28 February 2008

2.28




I lightly tapped mum on the shoulder. No response.

I tapped her again, her head rested on the pillow, her face buried under the duvet, back against me. "Mum...?"

She groaned a little, and turned around to look at me. "I feel ill, and I feel so cold!" She looked tired, and unwell. I sat next to her, as she continued to sleep. Crow-feet pressed lightly against the corners of her eyes, the wrinkles on her eyelids show tiredness and old age, the light breathing and breath against my cheeks a source of comfort and warmth. Loneliness, loss, over-exhaustion, worry, stress and death. Mum has experienced it all. And now her body is slowing down, telling her that her years of worries and fears have triggered a turbulent symptoms that will weaken her even more and more as time passes.

I let mum sleep more, and quietly walked downstairs, hoping that she can soon regain that vigour and strength that I so admired and so looked for for protection while growing up.
Now, I can only hope to return the favours by pouring her warm cups of water and making her meals in the hope that her health can be nursed back to what it used to be.

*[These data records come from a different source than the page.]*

Lemma stoppers_ok_step w ev w' : stoppers_ok w -> step w ev = Some w' -> stoppers_ok w'.
Proof.
  unfold stoppers_ok. intros IH H.
  pose proof (fun k p => server_stopped_step _ _ _ k p H) as Hmono.
  step_cases H; revert Hmono; wproj; goal_cases; wproj; intros Hmono.
  all: try (eapply Forall_impl; [exact IH|]; intros t; apply stopper_ok_keep;
            [exact Hmono|wproj; auto]).
  all: try (apply Forall_app; split;
            [ eapply Forall_impl; [exact IH|]; intros t; apply stopper_ok_keep;
              [exact Hmono|wproj; intros ? ?; apply in_stop_wait_app]
            | repeat constructor ]).
  all: try (apply Forall_insert;
            [ eapply Forall_impl; [exact IH|]; intros t; apply stopper_ok_keep;
              [exact Hmono|wproj; intros ? ?; eapply in_stop_wait_insert; [eassumption|congruence]]
            | first [ exact I
                    | cbn [stopper_ok]; unfold server_stopped; wproj;
                      rewrite list_lookup_insert_eq by (eapply lookup_lt_Some; eassumption);
                      reflexivity ] ]).
  all: match goal with
       | |- Forall _ (<[_:=_]> (_ ++ _)) =>
           assert (Hlt : (tid < length (threads w))%nat) by (eapply lookup_lt_Some; eassumption);
           apply Forall_insert; [|exact I]; apply Forall_app; split;
           [ eapply Forall_impl; [exact IH|]; intros t; apply stopper_ok_keep;
             [exact Hmono|wproj; intros ? ? ?; eapply in_stop_wait_insert;
                          [apply lookup_app_l_Some; eassumption|congruence
                          |apply in_stop_wait_app; assumption]]
           | apply stoppers_ok_spawn; wproj; apply in_stop_wait_self;
             rewrite length_app; lia ]
       | |- _ => idtac
       end.
  all: apply Forall_insert; [|exact I]; apply Forall_lookup; intros j t Lj;
    pose proof (Forall_lookup_1 _ _ _ _ IH Lj) as Ht;
    destruct t as [| | |k par p dl [|]|]; cbn; auto; cbn in Ht; wproj;
    destruct (decide (par = tid)) as [->|Hne];
    [ match goal with
      | W : wg_done _ _ = true |- _ => discriminate (wg_done_finished _ _ _ _ _ _ _ W Lj)
      end
    | unfold in_stop_wait; rewrite list_lookup_insert_ne by congruence; exact Ht ].
Qed.

Lemma stopper_persists w ev w' i k par p dl fin :
  step w ev = Some w' ->
  threads w !! i = Some (TStop k par p dl fin) ->
  exists fin', threads w' !! i = Some (TStop k par p dl fin').
Proof.
  intros H L.
  assert (Hlt : (i < length (threads w))%nat) by (eapply lookup_lt_Some; eassumption).
  step_cases H; wproj; goal_cases; wproj;
    try (eexists; exact L);
    try (eexists; apply lookup_app_l_Some; exact L);
    try (destruct (decide (i = tid)) as [->|Hne];
         [ simplify_eq; rewrite list_lookup_insert_eq by first [exact Hlt|rewrite length_app; lia];
           eexists; reflexivity
         | rewrite list_lookup_insert_ne by congruence;
           eexists; first [exact L|apply lookup_app_l_Some; exact L] ]).
Qed.

Lemma stopper_persists_run evs : forall w w' i k par p dl fin,
  run w evs = Some w' ->
  threads w !! i = Some (TStop k par p dl fin) ->
  exists fin', threads w' !! i = Some (TStop k par p dl fin').
Proof.
  induction evs as [|ev evs IH]; intros w w' i k par p dl fin H L; cbn in H.
  - simplify_eq. eauto.
  - destruct (step w ev) as [w1|] eqn:E; [|discriminate].
    destruct (stopper_persists _ _ _ _ _ _ _ _ _ E L) as [fin1 L1]. eauto.
Qed.

Lemma stoppers_ok_init cfg t0 net : stoppers_ok (init cfg t0 net).
Proof. constructor. Qed.

Lemma spawn_lookup tid dl g0 kind p :
  match kind with
  | KindHTTP => p ∈ httpServers g0
  | KindGRPC => p ∈ grpcServers g0
  end ->
  exists i, gracefulShutdown_spawn tid dl g0 !! i = Some (TStop kind tid p dl false).
Proof.
  intros Hin. apply list_elem_of_lookup_1. unfold gracefulShutdown_spawn.
  apply elem_of_app. destruct kind; [left|right];
    apply (list_elem_of_fmap_2 (fun srv => TStop _ tid srv dl false)); exact Hin.
Qed.

(** X8: [gracefulShutdown] returns only when every server that was
    registered when it was called has answered its stop call. From the
    state in which the caller is about to enter [gracefulShutdown], through
    any continuation: once that caller is past it (waiting for requests,
    sleeping the hard stop, or returned), each HTTP server of the registry
    of that moment has had [Shutdown] called and each gRPC server is
    stopped, gracefully or by force. *)
Theorem servers_stopped_before_waiting_for_requests (cfg : option Config) (t0 : Z)
    (net : string -> string -> Listener + NetError) (evs1 evs2 : list Event)
    (w1 w3 : World) (tid : nat) (e e' : Entry) (start : Z) (pc : CallerPC)
    (kind : SrvKind) (p : nat) :
  run (init cfg t0 net) evs1 = Some w1 ->
  threads w1 !! tid = Some (TCaller e (CBody (BDrain start))) ->
  run w1 (EvStep tid :: evs2) = Some w3 ->
  threads w3 !! tid = Some (TCaller e' pc) ->
  after_stop_wait pc = true ->
  p ∈ match kind with
      | KindHTTP => httpServers (g w1)
      | KindGRPC => grpcServers (g w1)
      end ->
  server_stopped w3 kind p = true.
Proof.
  intros Hrun1 L1 Hrun2 L3 Hpc Hin.
  assert (Hok : stoppers_ok w3).
  { assert (Hrun : run (init cfg t0 net) (evs1 ++ EvStep tid :: evs2) = Some w3)
      by (rewrite run_app, Hrun1; exact Hrun2).
    revert Hrun. apply run_invariant; [|apply stoppers_ok_init].
    intros. eapply stoppers_ok_step; eauto. }
  cbn [run] in Hrun2. rewrite (step_EvStep _ _ _ L1) in Hrun2.
  cbn [step_thread step_caller step_body] in Hrun2. cbn in Hrun2.
  set (dl := now w1 + DrainTimeout (config (g w1))) in *.
  destruct (spawn_lookup tid dl (g w1) kind p) as [i Li]; [destruct kind; exact Hin|].
  match type of Hrun2 with
  | run ?w2 _ = _ =>
      assert (L2 : threads w2 !! (length (threads w1) + i)%nat
                   = Some (TStop kind tid p dl false))
  end.
  { cbn [threads upd_thread set_threads].
    rewrite list_lookup_insert_ne
      by (apply lookup_lt_Some in L1; lia).
    rewrite lookup_app_r by lia.
    replace (length (threads w1) + i - length (threads w1))%nat with i by lia.
    exact Li. }
  destruct (stopper_persists_run _ _ _ _ _ _ _ _ _ Hrun2 L2) as [fin L].
  pose proof (Forall_lookup_1 _ _ _ _ Hok L) as Hs. cbn in Hs.
  destruct fin; [exact Hs|].
  unfold in_stop_wait in Hs. rewrite L3 in Hs.
  destruct pc as [| |b|]; try discriminate. destruct b; discriminate.
Qed.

I too woke up this morning feeling really sick. While making breakfast, the food I was cooking made me like throwing up. Nausea, dizziness, and soreness all over. Perhaps the weeks and weeks of exhaustion is taking its toll on my health, and I felt like the cold is reaping in its award.

Originally, I had planned to go and attend the commemoration ceremony of the 228 Incident, but I was too tired and feeling so miserable I rolled back into bed after offering breakfast to my dad. Dad would have wanted to attend the ceremony, which remembers the tens of thousands of Taiwanese civilisans massacred by the invasion of Nationalist Chinese troops, and the beginning of over 40 years of martial law known as the White Terror. It began in 1947, coincidentally the same year my dad was born in. Now, 61 years later, Taiwan is peaceful and free. Now, 61 years later, my dad is also hopefully peaceful and free.

With two days until the funeral on Saturday, most of the arrangements have been made. Throughout the past few weeks, we have been busy looking for a suitable final resting place for my dad, and it seems we found one in the mountains of the North-East Coast, overlooking the sea. Friends and relatives came by our house to pay respects to my dad, and spoke of how kind and gentle a person he was. They praised his calm nature, his love of reading, and emphasised his excellent writing skills. Perhaps this is a heritage that I will hopefully be able to inherit now that my dad is gone.